Xdelta and Zip Format
SVN history is a series of revisions. For every revision, SVN stores the diff between the previous version and the new one for every modified file. So when we commit an update to pk4 file, the size of SVN repository grows by the size of the diff on pk4 file. In the worst case the diff can be as large as the new version of pk4 file. Unfortunately, such worst-case outcome easily happen even if only a few files inside archive were modified.
Pk4 file is an ordinary zip archive, so it is stored in Zip format. All files are stored sequentally inside the archive file, one after another. Every file inside zip archive is compressed independently of all the other files, and occupies some subsegment of the file. If some file was not changed and was not recompressed, then the new archive contains exactly the same bytes for this file as the old archive. In theory, a perfect diff algorithm can detect it, and avoid including any data for such "not-changed" files into the diff.
In SVN, diff between revisions is computed using xdelta algorithm with search window limited to 100 KB. Due to the very limited search window, the algorithm cannot reliably detect that files inside the old archive are reused in the new one. Changing the order of files inside zip archive or removing files larger than 100 KB are enough to completely break the diff algorithm, resulting in a maximum-size diff. That's why even using 7-zip to modify the old archive does not guarantee that your commit will produce small diff. In fact, maximum-size diff is almost guaranteed if you remove at least one file of size larger than 100 KB (same can also happen for file modification).
Pk4diff Optimization
We have a special tool for "optimizing" pk4 file to reduce diff size. This tool inspects the old and the new versions of the archive and finds which files have equal contents. Then it repacks the archive in the following way:
- Take old version of the archive.
- Rename all files which were modified or removed to __trash__/trashN._tbin.
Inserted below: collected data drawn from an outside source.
(** X18: a confirmed and applied deletion removes from the table the
    advertisements with the given id that the caller owns (the delete
    policy hides the others) and no other row, does not touch the users
    table, and when the refresh that follows goes through, the screen
    shows advertisements that are left in the table: none of the
    caller's with that id. *)
Theorem deletion_removes_own_advertisement_only e adId st db :
  confirmed e = true ->
  primary_reply e = Applied ->
  (forall a, In a (advertisements (snd (fst (handleDeleteAd e adId st db)))) <->
             In a (advertisements db) /\
             (Advertisement.id a <> adId \/
              is_true (own_advertisement (caller e) a) = false)) /\
  users (snd (fst (handleDeleteAd e adId st db))) = users db /\
  (users_reply e = Applied -> ads_reply e = Applied -> logs_reply e = Applied ->
   forall x, In x (advertisements_list (fst (fst (handleDeleteAd e adId st db)))) ->
             In (ad x) (advertisements db) /\
             (Advertisement.id (ad x) <> adId \/
              is_true (own_advertisement (caller e) (ad x)) = false)).
Proof.
  intros C E. rewrite (handleDeleteAd_result _ _ _ _ E C). cbn [fst snd].
  set (logged := logAction _ _ _ _ _ _).
  destruct (logAction_tables e (user st) "delete_advertisement"
              (ad_owner (find (fun x => (Advertisement.id (ad x) =? adId)%N)
                              (advertisements_list st)))
              (Some (ad_details adId
                       (find (fun x => (Advertisement.id (ad x) =? adId)%N)
                             (advertisements_list st))))
              (mkdb (users db)
                    (delete_as (caller e) adId (advertisements db))
                    (admin_logs db))) as [Eu Ea].
  fold logged in Eu, Ea. cbn [users advertisements] in Eu, Ea.
  assert (D : forall a, In a (advertisements (fst logged)) <->
                        In a (advertisements db) /\
                        (Advertisement.id a <> adId \/
                         is_true (own_advertisement (caller e) a) = false)).
  { intros a. rewrite Ea. unfold delete_as, Ads.delete.
    rewrite filter_In, negb_true_iff, andb_false_iff, N.eqb_neq.
    reflexivity. }
  split; trivial. split; trivial.
  intros E1 E2 E3 x Hx.
  rewrite (proj2 (fetchData_all_applied _ st (fst logged) E1 E2 E3)) in Hx.
  unfold select_advertisements in Hx.
  apply in_map_iff in Hx as (a & <- & Ha). cbn [ad].
  apply in_order_by in Ha. now apply D.
Qed.

Lemma deletion_removes_own_advertisement_only_witness :
  ~ In chair_ad
       (advertisements (snd (fst (handleDeleteAd as_owner 50
                                    (initial (Some SamplePanel.carol)) db1)))).
Proof.
  intros H.
  apply (proj1 (deletion_removes_own_advertisement_only as_owner 50
                  (initial (Some SamplePanel.carol)) db1 eq_refl eq_refl)) in H.
  destruct H as [_ [H|H]].
  - now apply H.
  - discriminate H.
Defined.

(** *** What a button of a users row does *)

Lemma user_row_button_update actor t b :
  In b (user_row_buttons actor t) ->
  exists action newRole,
    onClick b = UserAction (User.id t) action newRole /\
    In (action_label action newRole) button_labels /\
    ((choose_updateData action newRole = set_is_banned (negb (User.is_banned t)) /\
      disabled b = false) \/
     (choose_updateData action newRole = set_role Role.vip /\
      disabled b = Role.eqb (User.role t) Role.vip /\
      User.role actor = Role.admin) \/
     (choose_updateData action newRole = set_role Role.moderator /\
      disabled b = Role.eqb (User.role t) Role.moderator /\
      User.role actor = Role.admin)).
Proof.
  unfold user_row_buttons. intros Hin.
  destruct (Role.eqb (User.role t) Role.admin) eqn:T.
  - rewrite andb_false_r in Hin. destruct Hin.
  - destruct (Role.eqb (User.role actor) Role.admin) eqn:A; cbn in Hin.
    + apply role_eqb_eq in A.
      destruct Hin as [<-|[<-|[<-|[]]]]; cbn [onClick disabled].
      * exists "role"%string, (Some Role.vip). split; trivial.
        split; [cbn; tauto|]. right. left. auto.
      * exists "role"%string, (Some Role.moderator). split; trivial.
        split; [cbn; tauto|]. right. right. auto.
      * exists (if User.is_banned t then "unban" else "ban")%string, None.
        split; trivial. destruct (User.is_banned t); cbn; split; auto.
    + destruct Hin as [<-|[]]; cbn [onClick disabled].
      exists (if User.is_banned t then "unban" else "ban")%string, None.
      split; trivial. destruct (User.is_banned t); cbn; split; auto.
Qed.
Lemma parse_feature_well_formed : forall f,
  well_formed_alert f ->
  exists r, parse_feature f = Ok r /\
    forall g p, r = Some (g, p) ->
      exists pd, p = PDict pd /\
        hashable (field "event" pd) = true /\ hashable (field "severity" pd) = true.
Proof.
  intros f [d [-> H]]. unfold parse_feature. rewrite py_get_dict. cbn [bind].
  destruct (truthy (field "geometry" d)); cbn [negb].
  - destruct (shape (field "geometry" d)) as [sh|e]; cbn [bind try_except].
    + eexists. split; [reflexivity|]. intros g p Hr. injection Hr as <- <-.
      destruct H as [H|[pd [H [He Hs]]]]; rewrite H.
      * exists []. repeat split.
      * exists pd. repeat split; assumption.
    + eexists. split; [reflexivity|]. discriminate.
  - eexists. split; [reflexivity|]. discriminate.
Qed.

Lemma collect_field_hashable : forall k (props : list pyval),
  (forall p, In p props -> exists pd, p = PDict pd /\ hashable (field k pd) = true) ->
  exists vs, collect_field k props = Ok vs.
Proof.
  intros k props. induction props as [|p ps IH]; intro H.
  - eexists. reflexivity.
  - destruct (H p (or_introl eq_refl)) as [pd [-> Hh]].
    destruct IH as [vs Hvs]; [intros q Hq; apply H; right; exact Hq|].
    cbn [collect_field]. rewrite py_get_dict. cbn [bind]. rewrite Hh, Hvs. cbn [bind].
    destruct (truthy (field k pd)); eexists; reflexivity.
Qed.

Lemma mapM_parse_well_formed : forall fs,
  Forall well_formed_alert fs ->
  exists parsed, mapM parse_feature fs = Ok parsed /\
    forall p, In p (map snd (somes parsed)) ->
      exists pd, p = PDict pd /\
        hashable (field "event" pd) = true /\ hashable (field "severity" pd) = true.
Proof.
  intros fs H. induction H as [|f fs Hf _ IH].
  - exists []. split; [reflexivity|]. intros p [].
  - destruct IH as [parsed [Hp Hall]].
    destruct (parse_feature_well_formed f Hf) as [r [Hr Hwf]].
    exists (r :: parsed). simpl. rewrite Hr. cbn [bind]. rewrite Hp. cbn [bind].
    split; [reflexivity|].
    destruct r as [[g p0]|]; simpl; [|exact Hall].
    intros p [<-|Hin]; [apply (Hwf g p0 eq_refl)|apply Hall; exact Hin].
Qed.

(** What [_union_features] returns, when it returns. *)
Lemma union_features_result : forall fs u,
  _union_features (PList fs) = Ok u ->
  u = PNone \/ built_footprint "merged_count" u.
Proof.
  intros fs u H. unfold _union_features in H. cbn [py_iter bind] in H.
  destruct (mapM parse_feature fs) as [parsed|e]; [|discriminate]. cbn [bind] in H.
  destruct (map fst (somes parsed)) as [|g gs] eqn:G.
  - left. congruence.
  - destruct (collect_field "event" (map snd (somes parsed))) as [ev|e]; [|discriminate].
    cbn [bind] in H.
    destruct (collect_field "severity" (map snd (somes parsed))) as [sv|e]; [|discriminate].
    cbn [bind] in H. injection H as <-. right.
    exists g, gs. eexists. split; reflexivity.
Qed.

Lemma eq_union_feature_result : forall mm w bbox buffers,
  eq_union_feature mm w bbox buffers = PNone \/
  built_footprint "count" (eq_union_feature mm w bbox buffers).
Proof.
  intros mm w bbox [|b bs]; [left; reflexivity|right].
  exists b, bs. eexists. split; reflexivity.
Qed.

(** The fields of the dict [fetch_recent_earthquakes] returns, without a
    bounding box. *)
Lemma fetch_recent_earthquakes_result : forall E mm w r,
  fetch_recent_earthquakes E mm w None = Ok r ->
  exists data feats fs bs,
    http_get_json E (fst (_feed_for mm w)) [] = Ok data /\
    py_get_default data "features" (PList []) = Ok feats /\
    py_iter feats = Ok fs /\
    mapM buffer_of_feature fs = Ok bs /\
    eq_feature_union r = eq_union_feature mm w None (somes bs).
Proof.
  intros E mm w r H. unfold fetch_recent_earthquakes in H.
  destruct (_feed_for mm w) as [url label]. cbn [fst].
  destruct (http_get_json E url []) as [data|e] eqn:Hd; [|discriminate]. cbn [bind] in H.
  destruct (py_get_default data "features" (PList [])) as [feats|e] eqn:Hf; [|discriminate].
  cbn [bind] in H.
  destruct (py_iter feats) as [fs|e] eqn:Hi; [|discriminate]. cbn [bind] in H.
  destruct (mapM buffer_of_feature fs) as [bs|e] eqn:Hm; [|discriminate]. cbn [bind] in H.
  destruct (py_len feats) as [n|e]; [|discriminate]. cbn [bind] in H.
  destruct (py_take 200 feats) as [capped|e]; [|discriminate]. cbn [bind] in H.
  injection H as <-. exists data, feats, fs, bs.
  repeat split; try assumption; reflexivity.
Qed.

Lemma buffer_of_feature_skips : forall f, no_epicentre f -> buffer_of_feature f = Ok None.
Proof.
  intros f [d [-> H]]. unfold buffer_of_feature, epicentre_of_feature.
  rewrite py_get_dict. cbn [bind].
  destruct H as [H|[gd [Hg H]]].
  - unfold py_or. rewrite H. reflexivity.
  - rewrite Hg.
    assert (G : py_get (py_or (PDict gd) (PDict [])) "type" = Ok (field "type" gd)).
    { unfold py_or. destruct gd; reflexivity. }
    rewrite G. cbn [bind].
    destruct (py_eq_str (field "type" gd) "Point") eqn:Ty; [|reflexivity].
    destruct H as [H|H]; [discriminate H|]. cbn [negb].
    assert (C : py_get (py_or (PDict gd) (PDict [])) "coordinates"
                = Ok (field "coordinates" gd)).
    { unfold py_or. destruct gd; reflexivity. }
    rewrite C. cbn [bind].
    destruct H as [H|[l [Hl Hn]]].
    + unfold py_or. rewrite H. reflexivity.
    + rewrite Hl. unfold py_or. destruct l as [|c0 [|c1 l]]; try reflexivity.
      simpl in Hn. lia.
Qed.

Lemma geometry_missing_no_epicentre : forall f, geometry_missing f -> no_epicentre f.
Proof. intros f [d [-> H]]. exists d. split; [reflexivity|]. left. exact H. Qed.

(** Every radius of the step function, divided by 111, is a positive number
    of degrees. *)
Lemma buffer_degrees_positive : forall m,
  exists q : Q, fdiv (_buffer_km_for_mag m) (FNum 111.0) = Ok (FNum q) /\ 0 < q.
Proof.
  intro m. unfold _buffer_km_for_mag.
  destruct (fge m (FNum 7.0)); [|destruct (fge m (FNum 6.0));
    [|destruct (fge m (FNum 5.0)); [|destruct (fge m (FNum 4.0))]]];
    (eexists; split; [reflexivity|reflexivity]).
Qed.

Lemma somes_In_mapM : forall (A B : Type) (f : A -> result (option B)) (l : list A)
    (bs : list (option B)) (b : B),
  mapM f l = Ok bs -> In b (somes bs) -> exists a, In a l /\ f a = Ok (Some b).
Proof.
  intros A B f l. induction l as [|x l IH]; intros bs b H Hin.
  - simpl in H. injection H as <-. destruct Hin.
  - simpl in H. destruct (f x) as [o|e] eqn:Fx; [|discriminate]. cbn [bind] in H.
    destruct (mapM f l) as [bs'|e] eqn:M; [|discriminate]. cbn [bind] in H.
    injection H as <-. destruct o as [b0|]; simpl in Hin.
    + destruct Hin as [<-|Hin].
      * exists x. split; [left; reflexivity|exact Fx].
      * destruct (IH bs' b eq_refl Hin) as [a [Ha Hf]].
        exists a. split; [right; exact Ha|exact Hf].
    + destruct (IH bs' b eq_refl Hin) as [a [Ha Hf]].
      exists a. split; [right; exact Ha|exact Hf].
Qed.

(** A disc the loop appends contains its epicentre, when that is finite. *)
Lemma buffer_of_feature_covers_epicentre : forall f b,
  buffer_contains_centre SH ->
  finite_epicentre f ->
  buffer_of_feature f = Ok (Some b) ->
  exists x y : Q, intersects_point b (FNum x) (FNum y) = true.
Proof.
  intros f b Hcentre Hfin H. unfold buffer_of_feature in H.
  destruct (epicentre_of_feature f) as [[[lon lat]|]|e] eqn:Ep; try discriminate.
  cbn [bind] in H.
  destruct (Hfin lon lat Ep) as [x [y [-> ->]]].
  destruct (buffer_degrees_positive (feature_mag f)) as [q [Hq Hpos]].
  rewrite Hq in H. cbn [bind] in H. injection H as <-.
  exists x, y. apply Hcentre. exact Hpos.
Qed.

(** *** C9: a footprint is absent or completely built *)

(** C9, as it holds of the code.
    Hazard aggregation never yields a partially built footprint.  For
    the alerts aggregator [_union_features]: whatever it returns is either
    absent ([None]) or a complete feature whose geometry is the union of a
    non-empty list of parsed geometries, with their number recorded; on
    well-formed alerts it does return; on the empty list, or on a list where
    every geometry is missing or rejected by [shape], it returns the absent
    footprint without raising; and (the union covering its inputs) a
    footprint built from a geometry that covers a point covers a point.  For
    the seismic aggregation in [fetch_recent_earthquakes]: whatever it returns
    carries a footprint that is absent or the union of a non-empty list of
    discs; when every feature is passed over (no geometry, not a Point, fewer
    than two coordinates; the empty list included) it returns with the
    footprint absent; and (discs containing their centre, epicentres finite)
    a footprint that is present covers a point.  Neither aggregation tests
    a geometry for emptiness: a footprint built from geometries that cover
    nothing is present all the same.  Nothing is said of a seismic Point
    whose coordinates do not convert to numbers. *)
Theorem hazard_footprint_absent_or_built :
  (forall fs u, _union_features (PList fs) = Ok u ->
     u = PNone \/ built_footprint "merged_count" u) /\
  (forall fs, Forall well_formed_alert fs ->
     exists u, _union_features (PList fs) = Ok u /\
       (u = PNone \/ built_footprint "merged_count" u)) /\
  (forall fs, Forall geometry_missing_or_unparseable fs ->
     _union_features (PList fs) = Ok PNone) /\
  _union_features (PList []) = Ok PNone /\
  (forall fs u f g p x y,
     union_covers SH ->
     _union_features (PList fs) = Ok u ->
     In f fs -> parse_feature f = Ok (Some (g, p)) -> intersects_point g x y = true ->
     covers_a_point u) /\
  (forall E mm w bbox r, fetch_recent_earthquakes E mm w bbox = Ok r ->
     eq_feature_union r = PNone \/ built_footprint "count" (eq_feature_union r)) /\
  (forall E mm w dd fs,
     http_get_json E (fst (_feed_for mm w)) [] = Ok (PDict dd) ->
     lookup "features" dd = Some (PList fs) ->
     Forall no_epicentre fs ->
     exists r, fetch_recent_earthquakes E mm w None = Ok r /\ eq_feature_union r = PNone) /\
  (forall E mm w dd fs r,
     union_covers SH -> buffer_contains_centre SH ->
     http_get_json E (fst (_feed_for mm w)) [] = Ok (PDict dd) ->
     lookup "features" dd = Some (PList fs) ->
     Forall finite_epicentre fs ->
     fetch_recent_earthquakes E mm w None = Ok r ->
     eq_feature_union r = PNone \/ covers_a_point (eq_feature_union r)).
Proof.
  split; [exact union_features_result|].
  split.
  { intros fs Hwf.
    destruct (mapM_parse_well_formed fs Hwf) as [parsed [Hp Hprops]].
    assert (R : exists u, _union_features (PList fs) = Ok u).
    { unfold _union_features. cbn [py_iter bind]. rewrite Hp. cbn [bind].
      destruct (map fst (somes parsed)) as [|g gs]; [eexists; reflexivity|].
      destruct (collect_field_hashable "event" (map snd (somes parsed))) as [ev Hev].
      { intros p Hin. destruct (Hprops p Hin) as [pd [-> [He _]]].
        exists pd. split; [reflexivity|exact He]. }
      destruct (collect_field_hashable "severity" (map snd (somes parsed))) as [sv Hsv].
      { intros p Hin. destruct (Hprops p Hin) as [pd [-> [_ Hs]]].
        exists pd. split; [reflexivity|exact Hs]. }
      rewrite Hev. cbn [bind]. rewrite Hsv. cbn [bind]. eexists. reflexivity. }
    destruct R as [u Hu]. exists u. split; [exact Hu|].
    apply (union_features_result fs u Hu). }
  assert (M : forall fs, Forall geometry_missing_or_unparseable fs ->
                _union_features (PList fs) = Ok PNone).
  { intros fs Hall. rewrite Forall_forall in Hall.
    destruct (mapM_all_none _ _ parse_feature fs) as [bs [Hbs Hs]].
    { intros f Hf. apply parse_feature_skips. apply Hall. exact Hf. }
    unfold _union_features. cbn [py_iter bind]. rewrite Hbs. cbn [bind].
    rewrite Hs. reflexivity. }
  split; [exact M|].
  split; [apply M; constructor|].
  split.
  { intros fs u f g p x y Hcov H Hin Hparse Hxy.
    unfold _union_features in H. cbn [py_iter bind] in H.
    destruct (mapM parse_feature fs) as [parsed|e] eqn:Hm; [|discriminate].
    cbn [bind] in H.
    destruct (mapM_ok_In _ _ parse_feature fs parsed f Hm Hin) as [o [Ho Hino]].
    rewrite Hparse in Ho. injection Ho as <-.
    apply in_somes in Hino.
    apply (in_map fst) in Hino. cbn [fst] in Hino.
    destruct (map fst (somes parsed)) as [|g0 gs] eqn:G; [destruct Hino|].
    destruct (collect_field "event" (map snd (somes parsed))) as [ev|e]; [|discriminate].
    cbn [bind] in H.
    destruct (collect_field "severity" (map snd (somes parsed))) as [sv|e]; [|discriminate].
    cbn [bind] in H. injection H as <-.
    exists (unary_union (g0 :: gs)), x, y. split; [reflexivity|].
    rewrite Hcov. apply existsb_exists. exists g. split; [exact Hino|exact Hxy]. }
  split.
  { intros E mm w bbox r H. unfold fetch_recent_earthquakes in H.
    destruct (_feed_for mm w) as [url label].
    destruct (http_get_json E url []) as [data|e]; [|discriminate]. cbn [bind] in H.
    destruct (py_get_default data "features" (PList [])) as [feats0|e]; [|discriminate].
    cbn [bind] in H.
    destruct (match bbox with
              | Some b =>
                  if (negb (Nat.eqb (List.length b) 0) && Nat.eqb (List.length b) 4)%bool
                  then _filter_bbox feats0 b else Ok feats0
              | None => Ok feats0
              end) as [feats|e]; [|discriminate]. cbn [bind] in H.
    destruct (py_iter feats) as [fs|e]; [|discriminate]. cbn [bind] in H.
    destruct (mapM buffer_of_feature fs) as [bs|e]; [|discriminate]. cbn [bind] in H.
    destruct (py_len feats) as [n|e]; [|discriminate]. cbn [bind] in H.
    destruct (py_take 200 feats) as [capped|e]; [|discriminate]. cbn [bind] in H.
    injection H as <-. apply eq_union_feature_result. }
  split.
  { intros E mm w dd fs Hhttp Hfeats Hall. rewrite Forall_forall in Hall.
    destruct (mapM_all_none _ _ buffer_of_feature fs) as [bs [Hbs Hs]].
    { intros f Hf. apply buffer_of_feature_skips. apply Hall. exact Hf. }
    unfold fetch_recent_earthquakes.
    destruct (_feed_for mm w) as [url label]. cbn [fst] in Hhttp.
    rewrite Hhttp. cbn [bind]. unfold py_get_default. rewrite Hfeats.
    cbn [bind py_iter]. rewrite Hbs. cbn [bind py_len py_take].
    eexists. split; [reflexivity|]. cbn [eq_feature_union]. rewrite Hs. reflexivity. }
  intros E mm w dd fs r Hcov Hcentre Hhttp Hfeats Hfin Hfetch.
  destruct (fetch_recent_earthquakes_result E mm w r Hfetch)
    as [data [feats [fs' [bs [Hd [Hf [Hi [Hmap Hu]]]]]]]].
  rewrite Hhttp in Hd. injection Hd as <-.
  unfold py_get_default in Hf. rewrite Hfeats in Hf. injection Hf as <-.
  cbn [py_iter] in Hi. injection Hi as <-.
  rewrite Hu. destruct (somes bs) as [|b bs'] eqn:S; [left; reflexivity|right].
  destruct (somes_In_mapM _ _ buffer_of_feature fs bs b Hmap) as [f [Hin Hb]].
  { rewrite S. left. reflexivity. }
  rewrite Forall_forall in Hfin.
  destruct (buffer_of_feature_covers_epicentre f b Hcentre (Hfin f Hin) Hb) as [x [y Hxy]].
  exists (unary_union (b :: bs')), (FNum x), (FNum y). split; [reflexivity|].
  rewrite Hcov. apply existsb_exists. exists b. split; [left; reflexivity|exact Hxy].
Qed.
(** A match found at the front is an occurrence with empty prefix, and its
    identifier cannot be extended. *)
Lemma match_here_occurs (s id : string) :
  match_here s = Some id ->
  exists ws rest,
    occurs s "" ws id rest /\
    (forall c r, rest = String c r -> is_id_part c = false).
Proof.
  unfold match_here.
  destruct (strip_prefix "class" s) as [r|] eqn:E; [|discriminate].
  apply strip_prefix_spec in E.
  destruct (is_empty (take_while is_space r)) eqn:Ews; [discriminate|].
  destruct (drop_while is_space r) as [|c r'] eqn:Ed; [discriminate|].
  destruct (is_id_start c) eqn:Ec; [|discriminate].
  intros [= <-].
  exists (take_while is_space r), (drop_while is_id_part r').
  split.
  - repeat split.
    + rewrite E. change ("" ++ "class" ++ ?x) with ("class" ++ x).
      f_equal. simpl. rewrite take_drop_while.
      rewrite <- Ed. now rewrite take_drop_while.
    + now apply is_empty_false.
    + apply forallb_take_while.
    + exists c, (take_while is_id_part r'). repeat split; [exact Ec|].
      apply forallb_take_while.
  - intros d r0 Hr. eapply drop_while_head; exact Hr.
Qed.

(** Wherever the pattern can match at the front, [match_here] does. *)
Lemma occurs_match_here (s ws id rest : string) :
  occurs s "" ws id rest -> match_here s <> None.
Proof.
  intros (Hs & Hws & Hsp & (c & r & -> & Hc & _)).
  simpl in Hs. unfold match_here.
  assert (E : strip_prefix "class" s = Some (ws ++ String c r ++ rest))
    by (apply strip_prefix_spec; exact Hs).
  rewrite E.
  rewrite (take_while_all _ _ _ Hsp), (drop_while_all _ _ _ Hsp).
  destruct ws as [|x ws]; [congruence|]. simpl is_empty. cbv iota.
  simpl. rewrite (id_start_not_space _ Hc), Hc. discriminate.
Qed.

Lemma occurs_tail (a : ascii) (s pre ws id rest : string) :
  occurs (String a s) (String a pre) ws id rest <-> occurs s pre ws id rest.
Proof.
  unfold occurs; simpl; split; intros (H & R); split; try exact R.
  - now injection H.
  - now rewrite H.
Qed.

Lemma occurs_prefix_head (a : ascii) (s pre ws id rest : string) :
  occurs (String a s) pre ws id rest ->
  pre = "" \/ exists pre', pre = String a pre' /\ occurs s pre' ws id rest.
Proof.
  destruct pre as [|b pre]; [now left|]. intros H. right.
  assert (b = a) as -> by (destruct H as (H & _); simpl in H; congruence).
  exists pre. split; [reflexivity|]. exact (proj1 (occurs_tail _ _ _ _ _ _) H).
Qed.

Lemma class_name_sound (s id : string) :
  class_name s = Some id ->
  exists pre ws rest,
    occurs s pre ws id rest /\
    (forall c r, rest = String c r -> is_id_part c = false) /\
    (forall pre' ws' id' rest',
        occurs s pre' ws' id' rest' -> String.length pre <= String.length pre').
Proof.
  induction s as [|a s IH].
  - discriminate.
  - simpl class_name. destruct (match_here (String a s)) as [i|] eqn:E.
    + intros [= ->]. destruct (match_here_occurs _ _ E) as (ws & rest & Ho & Hm).
      exists "", ws, rest.
      split; [exact Ho | split; [exact Hm | intros; simpl; lia]].
    + intros H. destruct (IH H) as (pre & ws & rest & Ho & Hm & Hl).
      exists (String a pre), ws, rest. split; [|split; [exact Hm|]].
      * now apply occurs_tail.
      * intros pre' ws' id' rest' Ho'.
        destruct (occurs_prefix_head _ _ _ _ _ _ Ho') as [-> | (p & -> & Hp)].
        -- exfalso. now apply (occurs_match_here _ _ _ _ Ho').
        -- simpl. apply le_n_S. eapply Hl; exact Hp.
Qed.


(** The captured name is never empty, so the test [classNameMatch[1]] of the
    handler never fails after a match. *)
Lemma class_name_not_empty (s id : string) :
  class_name s = Some id -> is_empty id = false.
Proof.
  intros H. destruct (class_name_sound _ _ H) as (pre & ws & rest & Ho & _).
  destruct Ho as (_ & _ & _ & (c & r & E & _)). now rewrite E.
Qed.

End ClassPatternFacts.

(** ** The shape of every run of the handler *)

Section HandlerShape.
Import App.

Lemma cleanup_run (w : env) (dir : string) : cleanup w dir = ([Rm dir], inr tt).
Proof. unfold cleanup, call. destruct (rm_result w); reflexivity. Qed.

(** The callback removes the workspace and then answers, in that order. *)
Lemma exec_callback_run (w : env) (dir : string) :
  exists st b, exec_callback w dir = ([Rm dir; Send st b], inr tt).
Proof.
  unfold exec_callback. rewrite cleanup_run.
  destruct (exec_err w) as [e|]; [destruct (killed e)|];
    simpl; eexists; eexists; reflexivity.
Qed.

(** Once the [try] statement is reached, the handler ends in one of two
    ways: [exec] was started and its callback ran, or the [catch] block
    ran.  Before that only files were written. *)
Lemma run_in_workspace_cases (w : env) (body : request)
    (lower fileName filePath : string) :
  let dir := tempDir w in
  exists writes,
    forallb is_write writes = true /\
    ((exists cmd ip,
         map fst (files_written writes) = match ip with Some p => [p] | None => [] end /\
         executionCommand lower dir fileName filePath ip = Some cmd /\
         run_in_workspace w body lower fileName filePath =
           (((WriteFile filePath (code body) :: writes)
               ++ Exec cmd 300000 :: trace (exec_callback w dir))%list, inr tt))
     \/
     (exists err,
         run_in_workspace w body lower fileName filePath =
           (((WriteFile filePath (code body) :: writes)
               ++ [Rm dir; internal_error err])%list, inr tt))).
Proof.
  intros dir.
  destruct (exec_callback_run w dir) as (st & b & Hcb).
  unfold run_in_workspace, try_block, prepareInputFile, call, exec.
  fold dir. rewrite Hcb, cleanup_run.
  destruct (write_source_result w) as [e|].
  { exists []. split; [reflexivity|]. right. exists e. reflexivity. }
  destruct (Js.truthy (input body)).
  - destruct (input body) as [| |b0|n|s|l];
      try (exists []; split; [reflexivity|]; right; eexists; reflexivity).
    set (iw := WriteFile (Path.join dir "input.txt") (JStr (Js.array_join newline l))).
    destruct (write_input_result w) as [e|].
    { exists [iw]. split; [reflexivity|]. right. exists e. reflexivity. }
    destruct (executionCommand lower dir fileName filePath
                (Some (Path.join dir "input.txt"))) as [c|] eqn:Ec.
    + exists [iw]. split; [reflexivity|]. left. exists c, (Some (Path.join dir "input.txt")).
      split; [reflexivity|]. split; [exact Ec|]. simpl. rewrite Ec. reflexivity.
    + exists [iw]. split; [reflexivity|]. right. exists (exec_rejects w).
      simpl. rewrite Ec. reflexivity.
  - destruct (executionCommand lower dir fileName filePath None) as [c|] eqn:Ec.
    + exists []. split; [reflexivity|]. left. exists c, None.
      split; [reflexivity|]. split; [exact Ec|]. simpl. rewrite Ec. reflexivity.
    + exists []. split; [reflexivity|]. right. exists (exec_rejects w).
      simpl. rewrite Ec. reflexivity.
Qed.

Lemma bind_emit {A} (ev : event) (m : M A) :
  (emit ev ;; m) = (ev :: trace m, outcome m).
Proof. destruct m as [t r]. reflexivity. Qed.

Lemma not_a_string (v : jsval) :
  match v with JStr _ => False | _ => True end -> forall s, v <> JStr s.
Proof. destruct v; simpl; intros H s0 E; try discriminate; exact H. Qed.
- Append files which were added or modified to the end of the archive.
The resulting pk4 archive as almost exactly the same as the old one, with new data appended at the end. It is almost certain that SVN will produce diff file which only contains the differences (the appended data). The downside is: "optimized" pk4 file is slightly larger because it still stores the old data as "trash".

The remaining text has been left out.